(** The [ScanReport] arm of [tick]: the payload of the LE meta event. *)
Definition report_payload (addr : list Z) (addr_type : AddrType) (adv_type rssi : Z)
    (data : list Z) (data_len : nat) : outcome (list Z) :=
  let n := Nat.min data_len 27 in
  let total := (11 + n + 1)%nat in
  let payload := replicate 260 0 in
  let! payload := set_idx payload 0 HCI_LE_ADVERTISING_REPORT in
  let! payload := set_idx payload 1 1 in
  let! payload := set_idx payload 2 adv_type in
  let! payload := set_idx payload 3 (if is_random addr_type then 0x01 else 0x00) in
  let! payload := copy_at payload 4 10 addr in
  let! payload := set_idx payload 10 (u8 (Z.of_nat n)) in
  let! d := slice_to data n in
  let! payload := copy_at payload 11 (11 + n) d in
  let! payload := set_idx payload (11 + n) (u8 rssi) in
  slice_to payload total.

(** The [Connected] arm: the payload of the LE meta event. *)
Definition connected_payload (master : bool) (conn : ConnectReqData) : outcome (list Z) :=
  let p := replicate 19 0 in
  let! p := set_idx p 0 0 in
  let! p := set_idx p 1 0 in
  let! p := set_idx p 2 0 in
  let! p := set_idx p 3 (if master then 0x01 else 0x00) in
  let! p := set_idx p 4 0 in
  let! p := fill_at p 5 11 0 in
  let! p := set_idx p 11 (u8 (cr_interval conn)) in
  let! p := set_idx p 12 (u8 (cr_interval conn .>> 8)) in
  let! p := set_idx p 13 0 in
  let! p := set_idx p 14 0 in
  let! p := set_idx p 15 (u8 (cr_timeout conn)) in
  let! p := set_idx p 16 (u8 (cr_timeout conn .>> 8)) in
  let! p := set_idx p 17 0 in
  let! p := set_idx p 18 0 in
  let payload := replicate 260 0 in
  let! payload := set_idx payload 0 HCI_LE_CONNECTION_COMPLETE in
  let! payload := set_idx payload 1 0 in
  let! payload := copy_at payload 2 21 p in
  slice_to payload 21.

(** One iteration of [tick]. *)
Definition tick_event (self : Hci) (ble : B) (evt : BleEvent) : outcome Hci :=
  match evt with
  | ScanReport addr addr_type adv_type rssi data data_len =>
      let! p := report_payload addr addr_type adv_type rssi data data_len in
      let! e := HciPacket_event HCI_EVT_LE_META p in
      Hci_push_event self e
  | Connected conn =>
      let self := set_hci_connection true 0 self in
      let! p := connected_payload (host_conn_is_master ble) conn in
      let! e := HciPacket_event HCI_EVT_LE_META p in
      Hci_push_event self e
  | Disconnected reason =>
      let! e := HciPacket_event HCI_EVT_DISCONNECTION_COMPLETE
                  [0; 0; 0; DisconnectReason_u8 reason] in
      let! self := Hci_push_event self e in
      Ret (set_hci_connection false (hci_conn_handle self) self)
  | _ => Ret self
  end.

(** The [while let] loop, with fuel. *)
Fixpoint tick_loop (fuel : nat) (self : Hci) (ble : B) : run (Hci * B) :=
  match fuel with
  | O => OutOfFuel
  | S fuel =>
      do* (ble, evt) := host_next_event ble in
      match evt with
      | None => Done (self, ble)
      | Some evt =>
          do* self := tick_event self ble evt in
          tick_loop fuel self ble
      end
  end.

(** The loop drains the stack's queue: its length is enough fuel. *)
Definition tick (self : Hci) (ble : B) : run (Hci * B) :=
  tick_loop (S (host_pending ble)) self ble.

End host.

(** ** Specification of framing *)

(** Feeding a string of bytes: the framer afterwards and each call's result. *)
Fixpoint feed_all (f : H4Framer) (bs : list Z)
    : outcome (H4Framer * list (option HciPacket)) :=
  match bs with
  | [] => Ret (f, [])
  | b :: bs =>
      let! (f, o) := H4Framer_feed f b in
      let! (f, os) := feed_all f bs in
      Ret (f, o :: os)
  end.

(** The bytes of a packet on the wire. *)
Definition wire (p : HciPacket) : list Z :=
  hp_packet_type p :: take (hp_len p) (hp_payload p).

Definition same_packet (p q : HciPacket) : Prop :=
  hp_packet_type p = hp_packet_type q /\ hp_len p = hp_len q /\
  take (hp_len p) (hp_payload p) = take (hp_len q) (hp_payload q).

(** The packets that fit the buffer, as the constructors build them. *)
Definition built (p : HciPacket) : Prop :=
  (exists ogf ocf params, (length params <= 255)%nat /\
     HciPacket_command ogf ocf params = Ret p) \/
  (exists code data, (length data <= 255)%nat /\ HciPacket_event code data = Ret p) \/
  (exists handle data, (length data <= 256)%nat /\ HciPacket_acl handle data = Ret p).

Definition idle (f : H4Framer) : Prop :=
  fr_packet_type f = None /\ fr_expected f = 0%nat /\ length (fr_buf f) = 260%nat.

(** The arm of a packet type. *)
Definition arm_of (t : Z) : option (nat * (list Z -> outcome nat)) :=
  if t =? HCI_COMMAND then Some (3%nat, command_expected)
  else if t =? HCI_EVENT then Some (2%nat, event_expected)
  else if t =? HCI_ACL_DATA then Some (4%nat, acl_expected)
  else None.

» What to do
Retype, exactly and with nothing added, the lines of the material above from the first through the one that contains "let n := Nat.min data_len 27 in".

» Your response
(** The [ScanReport] arm of [tick]: the payload of the LE meta event. *)
Definition report_payload (addr : list Z) (addr_type : AddrType) (adv_type rssi : Z)
    (data : list Z) (data_len : nat) : outcome (list Z) :=
  let n := Nat.min data_len 27 in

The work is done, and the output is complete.